## WORK REQUEST
How many lines in the listing below contain the string "Open"? Say only the number.
·····
(** * Loop route selection of the running-course generator

    A shallow embedding of [src/services/mapService.ts] (with the constants
    of [src/constants.ts] and the caller [handleGenerateCourse] of the
    application component) and the properties of its route selection.

    Number model.  The embedding has two layers.

    - The control flow of the service (which queries are issued, which
      candidates are surfaced, what is logged, thrown or returned) is
      embedded with exact rationals ([Q]) for the numbers it passes along.
      The properties stated on this layer do not depend on how an
      arithmetic result is rounded.

    - The arithmetic that decides a result (the elevation gain, the
      tolerance band, the two sort comparators) is embedded in module
      [Binary64] over primitive binary64 floats, as JavaScript computes
      it.  Every property about a computed gain, about membership of the
      band, or about the order of candidates is stated on this layer.

    Array lengths and sample counts are [nat]. *)

From Stdlib Require Import Arith ZArith QArith Qabs Qminmax Qround Lqa Lia List
  String Bool Permutation Sorted.
From Stdlib Require Import Ascii Floats.

Set Warnings "-inexact-float".
Import ListNotations.

Local Open Scope Q_scope.
(** * Antigravity proxy: OAuth PKCE flow and account ledger

    A shallow embedding of [src/oauth.js] and of the account-ledger half of
    [src/accounts-cli.js], together with the library behaviour they rely on
    (Node's [crypto], [URLSearchParams], promises, [http.Server]). *)

From Stdlib Require Import ZArith Ascii String List Bool Lia.
From Stdlib.Strings Require Import Byte.
From stdpp Require Import base option list strings gmap.

Local Open Scope string_scope.
#[local] Set Warnings "-register-all".

(** ** Bytes, characters, text *)

Module Text.

Definition byte_val (b : byte) : N := Byte.to_N b.

Definition ascii_val (c : ascii) : N := N_of_ascii c.

(** A JavaScript string made of code units below 256 is a [string]; Node
    turns it into bytes (UTF-8 of an ASCII string) unit by unit. *)
Definition bytes_of_string (s : string) : list byte :=
  map byte_of_ascii (list_ascii_of_string s).

Definition nth_char (alphabet : string) (i : N) : ascii :=
  match String.get (N.to_nat i) alphabet with
  | Some c => c
  | None => "?"%char
  end.

Fixpoint contains_char (c : ascii) (s : string) : bool :=
  match s with
  | EmptyString => false
  | String d s' => if Ascii.eqb c d then true else contains_char c s'
  end.

Fixpoint forall_chars (p : ascii -> bool) (s : string) : bool :=
  match s with
  | EmptyString => true
  | String d s' => p d && forall_chars p s'
  end.

Fixpoint concat_strings (l : list string) : string :=
  match l with
  | [] => ""
  | s :: l' => s ++ concat_strings l'
  end.

(** [Array.prototype.join] with a one-character separator. *)
Fixpoint join (sep : ascii) (l : list string) : string :=
  match l with
  | [] => ""
  | [s] => s
  | s :: l' => s ++ String sep (join sep l')
  end.

(** [String.prototype.split] with a one-character separator. *)
Fixpoint split_on (sep : ascii) (s : string) : list string :=
  match s with
  | EmptyString => [""]
  | String c s' =>
      if Ascii.eqb c sep then "" :: split_on sep s'
      else match split_on sep s' with
           | [] => [String c ""]
           | w :: ws => String c w :: ws
           end
  end.

(** The part of [s] after the first occurrence of [sep], if any. *)
Fixpoint after_first (sep : ascii) (s : string) : option string :=
  match s with
  | EmptyString => None
  | String c s' => if Ascii.eqb c sep then Some s' else after_first sep s'
  end.

End Text.

(** ** [Buffer.toString('hex')], [Buffer.toString('base64url')] *)

Module Encoding.
Import Text.

Definition hex_digits : string := "0123456789abcdef".
Definition HEX_DIGITS : string := "0123456789ABCDEF".

Definition hex_of_byte (b : byte) : string :=
  let n := byte_val b in
  String (nth_char hex_digits (n / 16)) (String (nth_char hex_digits (n mod 16)) "").

(** [buf.toString('hex')]: two lower-case digits per byte. *)
Definition hex (bs : list byte) : string :=
  concat_strings (map hex_of_byte bs).

Definition base64_alphabet : string :=
  "ABCDEFGHIJKLMNOPQRSTUVWXYZabcdefghijklmnopqrstuvwxyz0123456789+/".

Definition base64url_alphabet : string :=
  "ABCDEFGHIJKLMNOPQRSTUVWXYZabcdefghijklmnopqrstuvwxyz0123456789-_".

(** The four 6-bit groups of a 24-bit quantum. *)
Definition sextets (b0 b1 b2 : byte) : N * N * N * N :=
  let n := (byte_val b0 * 65536 + byte_val b1 * 256 + byte_val b2)%N in
  (n / 262144, (n / 4096) mod 64, (n / 64) mod 64, n mod 64)%N.

(** [buf.toString('base64url')]: RFC 4648 section 5 alphabet; Node leaves
    the padding out when it encodes. *)
Fixpoint base64url (bs : list byte) : string :=
  match bs with
  | [] => ""
  | [b0] =>
      let '(s0, s1, _, _) := sextets b0 x00 x00 in
      String (nth_char base64url_alphabet s0)
        (String (nth_char base64url_alphabet s1) "")
  | [b0; b1] =>
      let '(s0, s1, s2, _) := sextets b0 b1 x00 in
      String (nth_char base64url_alphabet s0)
        (String (nth_char base64url_alphabet s1)
           (String (nth_char base64url_alphabet s2) ""))
  | b0 :: b1 :: b2 :: rest =>
      let '(s0, s1, s2, s3) := sextets b0 b1 b2 in
      String (nth_char base64url_alphabet s0)
        (String (nth_char base64url_alphabet s1)
           (String (nth_char base64url_alphabet s2)
              (String (nth_char base64url_alphabet s3) (base64url rest))))
  end.

(** Spec side of the refinement: "URL-safe base64 with no padding
    characters", read as RFC 4648 section 4 base64 (alphabet with [+] and
    [/], [=] padding to a multiple of four) followed by the two
    substitutions and the removal of the padding. *)
Fixpoint base64_padded (bs : list byte) : string :=
  match bs with
  | [] => ""
  | [b0] =>
      let '(s0, s1, _, _) := sextets b0 x00 x00 in
      String (nth_char base64_alphabet s0)
        (String (nth_char base64_alphabet s1) "==")
  | [b0; b1] =>
      let '(s0, s1, s2, _) := sextets b0 b1 x00 in
      String (nth_char base64_alphabet s0)
        (String (nth_char base64_alphabet s1)
           (String (nth_char base64_alphabet s2) "="))
  | b0 :: b1 :: b2 :: rest =>
      let '(s0, s1, s2, s3) := sextets b0 b1 b2 in
      String (nth_char base64_alphabet s0)
        (String (nth_char base64_alphabet s1)
           (String (nth_char base64_alphabet s2)
              (String (nth_char base64_alphabet s3) (base64_padded rest))))
  end.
·····
## FINAL ANSWER
2